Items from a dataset
(** * recon-pipeline: the nmap and searchsploit tasks of [pipeline/recon/nmap.py]

    A shallow embedding of [ThreadedNmapScan] and [SearchsploitScan]:
    the Python string operations the two tasks rely on, the exceptions
    they can raise, the per-line scanner of [parse_nmap_output], the
    command builder of [run], and the correlation of parsed records with
    the targets of the store. *)

From Stdlib Require Import String Ascii ZArith List Lia Bool.
From stdpp Require Import base gmap sets list strings.

Open Scope string_scope.
Open Scope list_scope.

(** ** Python strings

    A [string] is read as a sequence of code points below 256. *)

Module PyStr.

(** [s.startswith(p)] *)
Fixpoint startswith (p s : string) : bool :=
  match p, s with
  | EmptyString, _ => true
  | String _ _, EmptyString => false
  | String a p', String b s' => if Ascii.eqb a b then startswith p' s' else false
  end.

(** [sub in s] *)
Fixpoint contains (sub s : string) : bool :=
  match s with
  | EmptyString => startswith sub s
  | String _ s' => startswith sub s || contains sub s'
  end.

(** [rev], used by [endswith] and by slicing from the right. *)
Fixpoint rev_onto (acc s : string) : string :=
  match s with
  | EmptyString => acc
  | String c s' => rev_onto (String c acc) s'
  end.

Definition rev (s : string) : string := rev_onto "" s.

(** [s.endswith(p)] *)
Definition endswith (p s : string) : bool := startswith (rev p) (rev s).

(** [s[:-1]]: everything but the last code point; empty on the empty string. *)
Fixpoint drop_last (s : string) : string :=
  match s with
  | EmptyString => ""
  | String c EmptyString => ""
  | String c s' => String c (drop_last s')
  end.

(** One left-to-right pass of [s.replace(old, new)]: [skip] counts the code
    points of a match that are still to be consumed. *)
Fixpoint replace_go (old new : string) (skip : nat) (s : string) : string :=
  match s with
  | EmptyString => ""
  | String c s' =>
      match skip with
      | S k => replace_go old new k s'
      | O =>
          if startswith old s
          then new +:+ replace_go old new (String.length old - 1) s'
          else String c (replace_go old new 0 s')
      end
  end.

(** [new] put before every code point and at the end: what [replace] does
    for the empty pattern. *)
Fixpoint intersperse (new s : string) : string :=
  match s with
  | EmptyString => new
  | String c s' => new +:+ String c (intersperse new s')
  end.

(** [s.replace(old, new)] *)
Definition replace (old new s : string) : string :=
  match old with
  | EmptyString => intersperse new s
  | String _ _ => replace_go old new 0 s
  end.
Lemma escapeHtml_blocks_markup_witness :
  escapeHtml (js "<b>&" ++ [quot]) = js "&lt;b&gt;&amp;&quot;"
  /\ exists html1 html2,
       @formatEvent sampleEngine topicEvent = Some html1
       /\ @formatEvent sampleEngine hostileEvent = Some html2
       /\ markupOf html1 = markupOf html2.
Proof.
  split; [reflexivity|].
  destruct (@escapeHtml_blocks_markup sampleEngine []) as (_ & _ & _ & Hsame).
  eexists. eexists. split; [reflexivity|]. split; [reflexivity|].
  apply (Hsame topicEvent hostileEvent); reflexivity.
Defined.

(** ** The event log *)

Lemma keepBounded_firstn (fuel : nat) (l : list LogEntry) :
  (length l - logLimit <= fuel)%nat -> keepBounded fuel l = firstn logLimit l.
Proof.
  revert l. induction fuel as [|f IH]; intros l Hfuel; simpl.
  - symmetry. apply firstn_all2. lia.
  - destruct (Nat.ltb_spec logLimit (length l)) as [Hlong|Hshort].
    + rewrite IH.
      * rewrite removelast_firstn_len, firstn_firstn. f_equal. lia.
      * rewrite removelast_firstn_len, length_firstn. lia.
    + symmetry. apply firstn_all2. exact Hshort.
Qed.

Lemma eventListener_log `{Engine} (e : Event) (st : Relay.RelayState) (d : Dom) :
  logEntries (eventListener e st d) = firstn logLimit (logEntryOf e :: logEntries d).
Proof.
  unfold eventListener. cbn [logEntries setLogEntries setEventCountEl].
  apply keepBounded_firstn. lia.
Qed.

Lemma firstn_app_firstn {A : Type} (n : nat) (a b : list A) :
  firstn n (a ++ firstn n b) = firstn n (a ++ b).
Proof.
  rewrite !firstn_app, firstn_firstn. do 2 f_equal. lia.
Qed.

▶ WHAT THIS TASK INVOLVES:
Which lines of the data above contain the string "EmptyString"? Copy each of them.

▶ ANSWER FOR THE TASK:
  | EmptyString, _ => true
  | String _ _, EmptyString => false
  | EmptyString => startswith sub s
  | EmptyString => acc
  | EmptyString => ""
  | String c EmptyString => ""
  | EmptyString => ""
  | EmptyString => new
  | EmptyString => intersperse new s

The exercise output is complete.